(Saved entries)
-.-.-

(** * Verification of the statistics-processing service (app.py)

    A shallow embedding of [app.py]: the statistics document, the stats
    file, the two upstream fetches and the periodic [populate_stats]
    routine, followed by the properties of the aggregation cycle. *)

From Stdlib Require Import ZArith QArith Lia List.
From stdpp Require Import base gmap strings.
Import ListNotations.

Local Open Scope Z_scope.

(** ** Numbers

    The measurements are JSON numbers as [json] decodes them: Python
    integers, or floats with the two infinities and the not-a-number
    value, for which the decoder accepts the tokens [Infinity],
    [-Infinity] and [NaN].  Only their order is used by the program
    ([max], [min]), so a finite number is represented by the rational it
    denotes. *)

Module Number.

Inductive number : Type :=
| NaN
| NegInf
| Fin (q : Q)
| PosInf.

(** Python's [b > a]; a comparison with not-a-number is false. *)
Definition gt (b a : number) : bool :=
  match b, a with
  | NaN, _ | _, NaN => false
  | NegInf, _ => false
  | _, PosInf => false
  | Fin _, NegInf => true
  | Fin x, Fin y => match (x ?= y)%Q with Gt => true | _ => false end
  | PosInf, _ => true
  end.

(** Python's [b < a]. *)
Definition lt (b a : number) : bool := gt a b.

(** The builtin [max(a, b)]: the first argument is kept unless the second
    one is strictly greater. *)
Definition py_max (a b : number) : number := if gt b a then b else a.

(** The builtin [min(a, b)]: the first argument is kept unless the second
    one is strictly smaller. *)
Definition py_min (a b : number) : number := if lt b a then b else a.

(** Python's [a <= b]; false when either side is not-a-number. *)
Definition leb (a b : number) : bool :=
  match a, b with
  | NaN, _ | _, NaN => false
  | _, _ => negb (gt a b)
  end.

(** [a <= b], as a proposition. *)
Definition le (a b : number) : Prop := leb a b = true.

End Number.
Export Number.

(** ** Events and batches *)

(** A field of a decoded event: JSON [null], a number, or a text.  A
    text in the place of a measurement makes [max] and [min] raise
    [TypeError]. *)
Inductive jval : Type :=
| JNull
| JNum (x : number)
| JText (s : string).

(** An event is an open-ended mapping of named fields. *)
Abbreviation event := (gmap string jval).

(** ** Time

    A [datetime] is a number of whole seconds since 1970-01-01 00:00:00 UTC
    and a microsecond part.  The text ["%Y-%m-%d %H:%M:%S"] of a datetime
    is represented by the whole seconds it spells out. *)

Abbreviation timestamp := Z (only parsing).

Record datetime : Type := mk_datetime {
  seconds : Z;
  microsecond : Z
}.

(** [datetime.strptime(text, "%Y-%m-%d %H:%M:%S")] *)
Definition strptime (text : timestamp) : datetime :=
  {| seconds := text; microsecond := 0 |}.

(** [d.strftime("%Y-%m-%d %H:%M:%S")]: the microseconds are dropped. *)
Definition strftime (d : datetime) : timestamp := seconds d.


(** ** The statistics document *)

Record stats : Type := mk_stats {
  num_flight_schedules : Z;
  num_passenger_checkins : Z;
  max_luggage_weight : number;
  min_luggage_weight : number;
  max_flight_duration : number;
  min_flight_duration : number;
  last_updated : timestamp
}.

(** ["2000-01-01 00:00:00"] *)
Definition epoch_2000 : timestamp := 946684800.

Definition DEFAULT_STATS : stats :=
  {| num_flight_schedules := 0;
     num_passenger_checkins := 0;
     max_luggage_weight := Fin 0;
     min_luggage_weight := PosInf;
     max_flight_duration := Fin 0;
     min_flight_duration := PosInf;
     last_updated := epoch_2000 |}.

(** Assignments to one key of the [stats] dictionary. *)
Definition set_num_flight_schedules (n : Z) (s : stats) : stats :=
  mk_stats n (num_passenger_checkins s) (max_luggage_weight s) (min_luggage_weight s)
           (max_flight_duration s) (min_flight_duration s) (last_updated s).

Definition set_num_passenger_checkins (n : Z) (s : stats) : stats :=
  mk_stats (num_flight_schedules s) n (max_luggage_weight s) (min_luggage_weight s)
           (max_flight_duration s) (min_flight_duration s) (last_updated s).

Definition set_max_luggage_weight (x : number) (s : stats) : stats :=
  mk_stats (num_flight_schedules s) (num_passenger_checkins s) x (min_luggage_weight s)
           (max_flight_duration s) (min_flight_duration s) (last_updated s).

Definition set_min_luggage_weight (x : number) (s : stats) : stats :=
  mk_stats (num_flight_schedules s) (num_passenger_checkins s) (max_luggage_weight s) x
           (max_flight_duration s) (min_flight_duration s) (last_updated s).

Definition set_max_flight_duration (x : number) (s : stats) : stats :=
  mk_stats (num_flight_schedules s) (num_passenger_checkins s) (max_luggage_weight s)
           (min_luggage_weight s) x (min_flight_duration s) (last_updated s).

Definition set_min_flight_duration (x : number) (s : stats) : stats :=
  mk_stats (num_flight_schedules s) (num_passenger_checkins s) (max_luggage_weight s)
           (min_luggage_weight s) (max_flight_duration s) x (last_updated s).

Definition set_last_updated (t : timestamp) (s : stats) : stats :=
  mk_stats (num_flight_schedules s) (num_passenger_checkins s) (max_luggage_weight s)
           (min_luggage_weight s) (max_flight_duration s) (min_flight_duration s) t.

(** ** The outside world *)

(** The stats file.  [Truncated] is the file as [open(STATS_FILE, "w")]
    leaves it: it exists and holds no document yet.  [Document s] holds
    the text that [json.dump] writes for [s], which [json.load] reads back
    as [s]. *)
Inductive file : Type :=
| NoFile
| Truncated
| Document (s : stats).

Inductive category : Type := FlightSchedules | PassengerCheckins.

-.-.-

Copy out, exactly and alone, the lines of the entries above between the ones holding "min_flight_duration : number;" and "mk_stats (num_flight_schedules s) n", inclusive.

__Expected answer__:
  min_flight_duration : number;
  last_updated : timestamp
}.

(** ["2000-01-01 00:00:00"] *)
Definition epoch_2000 : timestamp := 946684800.

Definition DEFAULT_STATS : stats :=
  {| num_flight_schedules := 0;
     num_passenger_checkins := 0;
     max_luggage_weight := Fin 0;
     min_luggage_weight := PosInf;
     max_flight_duration := Fin 0;
     min_flight_duration := PosInf;
     last_updated := epoch_2000 |}.

(** Assignments to one key of the [stats] dictionary. *)
Definition set_num_flight_schedules (n : Z) (s : stats) : stats :=
  mk_stats n (num_passenger_checkins s) (max_luggage_weight s) (min_luggage_weight s)
           (max_flight_duration s) (min_flight_duration s) (last_updated s).

Definition set_num_passenger_checkins (n : Z) (s : stats) : stats :=
  mk_stats (num_flight_schedules s) n (max_luggage_weight s) (min_luggage_weight s)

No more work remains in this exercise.